先ほどまで行われた情事を思い出しているうちに、さらに身体が火照っていくのを感じる。

幸太郎と寝た。抱かれた。嬉しさで胸がいっぱいになった。25歳の女の身体は、久しぶりの情事が行われたことを、好きな男に抱かれたことに、最大限応えた。過去に行われた情事を思い出しても、今夜の情事を上回った記憶はなかった。

(よかった。よかった。嬉しい)

文は水温を確認すると、シャワーのお湯を頭から浴びる。

初めて、男を家に呼んだ。好きな男を家に呼んだ。かつてない自分の勇敢な行動を称えるべく、

勢いよくシャンプーの泡を髪の毛に撫でつける。

会社の先輩である幸太郎と、初めてのサシ飲み。終電で帰るつもりであった幸太郎の腕をつかみ、

引き留めた。言おうと思っていた言葉。「好きです。」「付き合ってください」。

文から出てきた言葉はこうだった。

「私の、家来ませんか」

元来奥手である文の口からはかつてないほど大胆な言葉であった。いった途端に、顔が赤くなった。しかし、その大胆な言葉故に、幸太郎を家に連れてくることが出来た。

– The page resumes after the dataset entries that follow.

Lemma outer_frame_intact f limit stack reads : intact stack limit (outer f) ->
  outer_frame load f limit stack reads =
    (reads ++ [outer f], Ok (outer f + 16, Some (frame_at load (outer f)))).
Proof.
  intros ((H8 & Hl & Hs & He) & H0 & Hv & Hh & Hf & Hp). unfold outer_frame. set (a := outer f) in *.
  rewrite (valid_new a Hv : addr_new VirtTag a = Ok a). cbn [unwrap]. rewrite bindM_lift, Hh.
  rewrite (proj2 (Z.eqb_neq a 0)), (proj2 (Z.ltb_ge a limit)) by done. cbn [orb negb].
  destruct (frame_block a reads Hv) as [(_ & Eb & Eadd)|[N _]]; [| done].
  rewrite (bindM_ok _ _ _ _ _ Eb).
  change (start_address Virtual (mkBlock a (a + 16))) with (@Ok Z a). rewrite bindM_lift, Eadd.
  rewrite (bindM_ok _ _ reads reads (Some (a + 16)) eq_refl). cbn [default].
  unfold contains_block. cbn [b_start b_end].
  rewrite (proj2 (Z.leb_le _ _) Hs), (proj2 (Z.leb_le _ _) He). cbn [andb].
  unfold bindM. rewrite frame_validate_spec by done.
  rewrite (proj2 (Z.eqb_eq _ _) H8), (proj2 (Z.eqb_neq a 0)) by done. cbn [andb negb].
  by rewrite Hp.
Qed.

(** ** The walk *)

Lemma walk_ended fuel b reads : outer (stack_frame b) = 0 ->
  walk load (S fuel) b reads = (reads, Ok (Some [])).
Proof. intros E. cbn [walk]. unfold next. by rewrite E. Qed.

Lemma walk_step fuel b reads reads' limit f : outer (stack_frame b) <> 0 ->
  outer_frame load (stack_frame b) (lower_limit b) (stack b) reads = (reads', Ok (limit, f)) ->
  walk load (S fuel) b reads =
    bindM (walk load fuel {| lower_limit := limit; stack := stack b;
                             stack_frame := default frame_default f |})
      (fun rest => retM (cons (stack_frame b) <$> rest)) reads'.
Proof.
  intros E0 E. cbn [walk]. unfold next. rewrite (proj2 (Z.eqb_neq _ 0) E0).
  unfold bindM at 1. unfold bindM at 1. by rewrite E.
Qed.

(** The addresses of frames that follow each other without overlap. *)
Fixpoint ascend (stack : Block) (limit : Z) (l : list Z) : Prop :=
  match l with
  | [] => True
  | a :: l => readable stack limit a /\ ascend stack (a + 16) l
  end.

(** The calls of [next] that are enough: one for each frame that fits between the
    limit and the end of the stack, one for the frame at hand, one for the end. *)
Definition walk_fuel (b : Backtrace) : nat :=
  Z.to_nat ((b_end (stack b) - lower_limit b) / FRAME_SIZE) + 2.

Lemma walk_fuel_step b a f : readable (stack b) (lower_limit b) a ->
  (walk_fuel {| lower_limit := a + 16; stack := stack b; stack_frame := f |} < walk_fuel b)%nat.
Proof.
  intros (_ & Hl & _ & He). unfold walk_fuel. cbn [stack lower_limit]. change FRAME_SIZE with 16.
  set (l := lower_limit b) in *. set (e := b_end (stack b)) in *.
  pose proof (Z.div_le_mono (e - (a + 16)) (e - l + (-1) * 16) 16 ltac:(lia) ltac:(lia)) as H.
  rewrite Z.div_add in H by lia.
  pose proof (Z.div_le_mono 16 (e - l) 16 ltac:(lia) ltac:(lia)) as H1. change (16 / 16) with 1 in H1. lia.
Qed.

Lemma frame_default_valid : valid VirtTag (outer frame_default).
Proof. split; [vm_compute; split; congruence | reflexivity]. Qed.

Lemma walk_ends fuel : forall b reads, valid VirtTag (outer (stack_frame b)) ->
  (walk_fuel b <= fuel)%nat ->
  exists frames seen, walk load fuel b reads = (reads ++ seen, Ok (Some frames)) /\
    ascend (stack b) (lower_limit b) seen.
Proof.
  induction fuel as [|fuel IH]; intros b reads Hv Hf; [unfold walk_fuel in Hf; lia |].
  destruct (Z.eq_dec (outer (stack_frame b)) 0) as [E0|E0].
  { exists [], []. rewrite walk_ended, app_nil_r by done. done. }
  destruct (outer_frame_cases _ (lower_limit b) (stack b) reads Hv) as [[limit E]|(Hr & _ & E)];
    rewrite (walk_step _ _ _ _ _ _ E0 E); cbn [default].
  - destruct fuel as [|fuel]; [unfold walk_fuel in Hf; lia |]. unfold bindM.
    rewrite walk_ended by done. exists [stack_frame b], []. by rewrite app_nil_r.
  - set (a := outer (stack_frame b)) in *.
    edestruct (IH {| lower_limit := a + 16; stack := stack b; stack_frame := default frame_default
        (if plausible a then Some (frame_at load a) else None) |} (reads ++ [a])) as (fs & seen & Ew & Ha).
    + cbn [stack_frame]. destruct (plausible a) eqn:Ep; [by apply plausible_valid | apply frame_default_valid].
    + pose proof (walk_fuel_step b a (default frame_default
        (if plausible a then Some (frame_at load a) else None)) Hr). lia.
    + unfold bindM. rewrite Ew. exists (stack_frame b :: fs), (a :: seen).
      rewrite <- app_assoc. split; [done |]. by split.
Qed.

End Safety.

(** The frames of an intact stack from the one at [a] on, and where they are.  The
    last one has no outer frame, and is not reported. *)
Inductive call_chain (load : Z -> Z) (stack : Block) : Z -> Z -> list Z -> list StackFrame -> Prop :=
  | chain_last limit a : intact load stack limit a -> load a = 0 ->
      call_chain load stack limit a [a] []
  | chain_outer limit a addrs frames : intact load stack limit a -> load a <> 0 ->
      call_chain load stack (a + 16) (load a) addrs frames ->
      call_chain load stack limit a (a :: addrs) (frame_at load a :: frames).

Lemma call_chain_walk load stack limit a addrs frames :
  call_chain load stack limit a addrs frames ->
  forall f reads, outer f = a ->
  exists enough : nat, forall fuel, (enough <= fuel)%nat ->
    walk load fuel {| lower_limit := limit; stack := stack; stack_frame := f |} reads =
      (reads ++ addrs, Ok (Some (f :: frames))).
Proof.
  induction 1 as [limit a Hi E|limit a addrs frames Hi E _ IH]; intros f reads <-.
  - exists 2%nat. intros fuel Hf. do 2 (destruct fuel as [|fuel]; [lia |]).
    erewrite walk_step by (apply Hi || apply outer_frame_intact, Hi). cbn [default].
    unfold bindM. by rewrite walk_ended.
  - destruct (IH (frame_at load (outer f)) (reads ++ [outer f]) eq_refl) as [enough He].
    exists (S enough). intros fuel Hf. destruct fuel as [|fuel]; [lia |].
    erewrite walk_step by (apply Hi || apply outer_frame_intact, Hi). cbn [default].
    unfold bindM. cbn [Backtrace.stack]. rewrite He by lia. by rewrite <- app_assoc.
Qed.

Lemma walk_more load fuel : forall more b reads reads' frames, (fuel <= more)%nat ->
  walk load fuel b reads = (reads', Ok (Some frames)) ->
  walk load more b reads = (reads', Ok (Some frames)).
Proof.
  induction fuel as [|fuel IH]; intros more b reads reads' frames Hm E; [done |].
  destruct more as [|more]; [lia |]. cbn [walk] in *. unfold bindM at 1 in E. unfold bindM at 1.
  destruct (next load b reads) as [r [[b' f]|e|]] eqn:En; [| done..].
  destruct f as [f|]; [| done]. unfold bindM in *.
  destruct (walk load fuel b' r) as [r' [[rest|]|e|]] eqn:Ew; [| done..].
  by rewrite (IH more _ _ _ _ ltac:(lia) Ew).
Qed.

(** ** Every trace *)

(** How the code makes a trace.  [Backtrace::current] is [new] on the registers of
    the processor. *)
Inductive created (load : Z -> Z) : Backtrace -> Prop :=
  | created_new conservative rbp rsp reads reads' b : is_usize rbp ->
      backtrace_new load conservative rbp rsp reads = (reads', Ok b) -> created load b
  | created_context conservative rbp rip rsp b : is_usize rbp ->
      with_context conservative rbp rip rsp = Ok b -> created load b
  | created_default : created load backtrace_default
  | created_stack conservative rbp rsp stack reads reads' b : is_usize rbp ->
      with_stack load conservative rbp rsp stack reads = (reads', Ok b) -> created load b.

Lemma new_impl_ok conservative rbp rsp f b : is_usize rbp ->
  backtrace_new_impl conservative rbp rsp f = Ok b ->
  stack_frame b = f /\ valid VirtTag rbp.
Proof.
  intros Hu E. unfold backtrace_new_impl in E.
  destruct (addr_new VirtTag rsp) as [limit| |]; [| done..].
  destruct (usize_add rbp (stack_size conservative)) as [e| |] eqn:Ee; [| done..].
  destruct (block_from_index Virtual rbp e) as [block| |] eqn:Eb; [| done..].
  destruct (enclosing VirtTag block) as [pages| |]; [| done..].
  destruct (block_of_frages VirtTag L0_SIZE pages) as [stack| |]; [| done..].
  simplify_eq/=. split; [done |].
  assert (is_usize e) by (unfold usize_add in Ee; destruct (fits_usize _) eqn:Ef; [| done]; simplify_eq; by apply fits_usize_true).
  apply (block_from_index_spec (M := Virtual)) in Eb as [_ Hb]; [| done..].
  pose proof (wf_start _ _ Hb) as Hv. cbn in Hv. by rewrite Z.mul_1_r in Hv.
Qed.

Lemma validate_ok load a reads reads' f : (forall x, is_usize (load x)) ->
  validate load a reads = (reads', Ok f) -> valid VirtTag (outer f).
Proof.
  intros Hl E. unfold validate, bindM, liftM in E.
  destruct (addr_new VirtTag a) as [v| |]; [| done..].
  destruct (Virt.try_into_ref v FRAME_ALIGN) as [p| |]; [| done..].
  destruct (virt_new_cases (outer (frame_at load p))) as [Eo|Eo]; rewrite Eo in E; [| done].
  destruct (addr_new VirtTag (return_address (frame_at load p))); [| done..].
  unfold retM in E. simplify_eq. split; [apply Hl | exact Eo].
Qed.
Definition cloning_shell (command : list Z) (cwd : list (list Z))
    (fs : gmap (list (list Z)) node) : option ExecFailure * gmap (list (list Z)) node :=
  (None,
   <[ cwd ++ [lit "Demo-App"; lit "yarn.lock"] := File (lit "# yarn lockfile v1") ]>
   (<[ cwd ++ [lit "Demo-App"; lit ".git"; lit "HEAD"] := File (lit "ref: refs/heads/main") ]>
   (<[ cwd ++ [lit "Demo-App"; lit ".git"] := Dir ]>
   (<[ cwd ++ [lit "Demo-App"; lit "package.json"] := File template_package_json ]>
   (<[ cwd ++ [lit "Demo-App"] := Dir ]> fs))))).

Definition scaffold_world : World :=
  {| argv_0 := None;
     argv_template := None;
     argv_t := None;
     cwd := [lit "work"];
     disk := demo_disk;
     server := one_page_server;
     user := {| projectName_states := [lit "Demo-App"];
                projectName_aborted := false;
                overwrite_answer := Abort;
                packageName_attempts := [[]];
                template_answer := Submit 0%nat |};
     shell := cloning_shell;
     JSON_parse := fun text =>
                     if str_eqb text template_package_json
                     then Some template_package else None;
     lower := keep_table |}.

(** The state in which the callback of the clone starts in that world. *)
Definition cloned_state : State :=
  {| files := snd (cloning_shell [] [lit "work"] demo_disk);
     trace := [];
     targetDir := lit "Demo-App" |}.

Definition renamed_package_json : list Z :=
  lit "{" ++ [newline]
  ++ lit "  " ++ quoted "name" ++ lit ": " ++ quoted "demo-app" ++ lit "," ++ [newline]
  ++ lit "  " ++ quoted "version" ++ lit ": " ++ quoted "1.0.0" ++ [newline]
  ++ lit "}" ++ [newline].

(** ** Tactics *)

(** Turns a boolean fact about code units into inequalities for [lia]. *)
Ltac bool_to_prop H :=
  repeat first
    [ rewrite orb_true_iff in H | rewrite andb_true_iff in H
    | rewrite Z.eqb_eq in H | rewrite Z.leb_le in H | rewrite Z.ltb_lt in H ].

(** ** Further observations *)

(** The units that can occur in a package name: [[a-z0-9\-*._~@/]]. *)
Definition package_name_unit (c : Z) : bool :=
  scope_tail c || (c =? 64) || (c =? slash).

(** The templates of the answer number [i] of a server, and those of its
    first [n] answers, in order. *)
Definition page_templates (server : Server) (i : nat) : list ITemplate :=
  match server i with
  | Page items _ => map to_template items
  | Rejected _ => []
  end.

Definition received (server : Server) (n : nat) : list ITemplate :=
  flat_map (page_templates server) (seq 0 n).

(** [create-template demo/README.md]: the target is an existing file. *)
Definition file_in_the_way_world : World :=
  {| argv_0 := Some (lit "demo/README.md");
     argv_template := None;
     argv_t := None;
     cwd := [lit "work"];
     disk := demo_disk;
     server := one_page_server;
     user := {| projectName_states := [lit "demo/README.md"];
                projectName_aborted := false;
                overwrite_answer := Submit true;
                packageName_attempts := [];
                template_answer := Submit 0%nat |};
     shell := idle_shell;
     JSON_parse := fun _ => None;
     lower := keep_table |}.

(** A directory name as [init] keeps it: not empty, no whitespace in front,
    no slash at the end. *)
Definition tidy_dir (d : list Z) : bool :=
  negb (str_eqb d [])
  && negb (starts_with is_space d)
  && negb (ends_with (Z.eqb slash) d).

(** ** Further observations and sample worlds *)

(** The report of the missing template by the handler of [init()]. *)
Definition reports_missing_template (ev : Event) : bool :=
  match ev with
  | ConsoleErrorExn TemplateNotAvailable => true
  | _ => false
  end.

(** The report of an exception by the handler of [init()]. *)
Definition reports_rejection (ev : Event) : bool :=
  match ev with
  | ConsoleErrorExn _ => true
  | _ => false
  end.

(** A computation that adds to the trace only events of a kind. *)
Definition emits_only (P : Event -> bool) {A} (m : M A) : Prop :=
  forall s, exists evs,
    trace (snd (m s)) = trace s ++ evs /\ forallb P evs = true.

(** A computation whose exceptions are cancellations or errors of the file
    system. *)
Definition throws_softly {A} (m : M A) : Prop :=
  forall s e s', m s = (Throw e, s') ->
    e = OperationCancelled \/ exists code, e = FsError code.

(** A service that cannot be reached at first, then fails with a server
    error, and then answers. *)
Definition flaky_service : Service :=
  fun n =>
    match n with
    | O => Rejected TransportError
    | S O => Rejected (HttpError 500)
    | _ => Page [sample_repo "t1"] 1
    end.

(** A service that refuses every request. *)
Definition forbidding_service : Service :=
  fun _ => Rejected (HttpError 401).

(** The catalog cannot be fetched. *)
Definition down_world : World :=
  {| argv_0 := None;
     argv_template := None;
     argv_t := None;
     cwd := [lit "work"];
     disk := demo_disk;
     server := through octokit_client forbidding_service;
     user := {| projectName_states := [];
                projectName_aborted := false;
                overwrite_answer := Abort;
                packageName_attempts := [];
                template_answer := Abort |};
     shell := idle_shell;
     JSON_parse := fun _ => None;
     lower := keep_table |}.

(** A new project [fresh]; the template question is aborted. *)
Definition abort_template_world : World :=
  {| argv_0 := None;
     argv_template := Some (ArgNumber true);
     argv_t := None;
     cwd := [lit "work"];
     disk := demo_disk;
     server := one_page_server;
     user := {| projectName_states := [lit "fresh"];
                projectName_aborted := false;
                overwrite_answer := Abort;
                packageName_attempts := [];
                template_answer := Abort |};
     shell := idle_shell;
     JSON_parse := fun _ => None;
     lower := keep_table |}.

(** The project [demo] exists; the user agrees to overwrite it and takes
    the first template. *)
Definition consent_world : World :=
  {| argv_0 := None;
     argv_template := None;
     argv_t := None;
     cwd := [lit "work"];
     disk := demo_disk;
     server := one_page_server;
     user := {| projectName_states := [lit "demo"];
                projectName_aborted := false;
                overwrite_answer := Submit true;
                packageName_attempts := [];
                template_answer := Submit 0%nat |};
     shell := idle_shell;
     JSON_parse := fun _ => None;
     lower := keep_table |}.

(** The user types [demo/x/..] where [demo] exists and [demo/x] does not,
    and takes the first template. *)
Definition detour_world : World :=
  {| argv_0 := None;
     argv_template := None;
     argv_t := None;
     cwd := [lit "work"];
     disk := demo_disk;
     server := one_page_server;
     user := {| projectName_states := [lit "demo/x/.."];
                projectName_aborted := false;
                overwrite_answer := Abort;
                packageName_attempts := [[]];
                template_answer := Submit 0%nat |};
     shell := idle_shell;
     JSON_parse := fun _ => None;
     lower := keep_table |}.

(** * Proofs *)

(** ** Character classes *)

Lemma name_head_range c :
  name_head c = true ->
  97 <= c <= 122 \/ 48 <= c <= 57 \/ c = 45 \/ c = 126.
Proof.
  unfold name_head, lower_or_digit, between, one_of; simpl.
  intros H. bool_to_prop H. lia.
Qed.

Lemma accepted_name_head c : accepted c = name_head c.
Proof.
  unfold accepted, name_head, lower_or_digit, one_of; simpl.
  rewrite (Z.eqb_sym c 45), (Z.eqb_sym c 126).
  destruct (between 97 122 c), (between 48 57 c), (45 =? c), (126 =? c); reflexivity.
Qed.

Lemma name_head_not_space c : name_head c = true -> is_space c = false.
Proof.
  intros H. apply name_head_range in H.
  apply not_true_is_false. intros Hs.
  unfold is_space, one_of, between in Hs; simpl in Hs.
  bool_to_prop Hs. lia.
Qed.

Lemma name_head_not_dot c : name_head c = true -> dot_or_underscore c = false.
Proof.
  intros H. apply name_head_range in H.
  apply not_true_is_false. intros Hs.
  unfold dot_or_underscore, one_of in Hs; simpl in Hs.
  bool_to_prop Hs. lia.
Qed.

Lemma name_head_lower c :
  name_head c = true -> (c <? 128) = true /\ ascii_lower c = c.
Proof.
  intros H. apply name_head_range in H. split.
  - apply Z.ltb_lt. lia.
  - unfold ascii_lower, between.
    destruct (Z.leb_spec 65 c), (Z.leb_spec c 90); simpl; lia.
Qed.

(クーラー、もっと涼しくしてあげればよかったのかな)

文は冷え性のため、室温は夏場でも28度で設定する。汗をかきまくっていた幸太郎のことを

思い出し、自分の配慮が足らなかったのでは、と後悔をする。

(SEX、上手だったな。やっぱ、モテるのかな)

他に女がいるのではと、文の思考は不安へと舵を切る。順番が違ってしまった。先に告白を

するべきだった。このままでは、ただのセフレで終わってしまうのでは。

(明日、起きたらきちんと告白しよう。好きって言おう)

決意を胸に、文は体を清めていく。体を拭き、ドライヤーを当てる。寝てるかもしれない幸太郎に

配慮し、普段よりも1段階弱い風力で髪を乾かす。いつもよりも乾くまでに時間はかかるが、

気持ちを整えるのにはちょうど良かった。

ペタペタと鳴る自分の足音に気を使いながら、幸太郎のいるベッドへ歩いていく。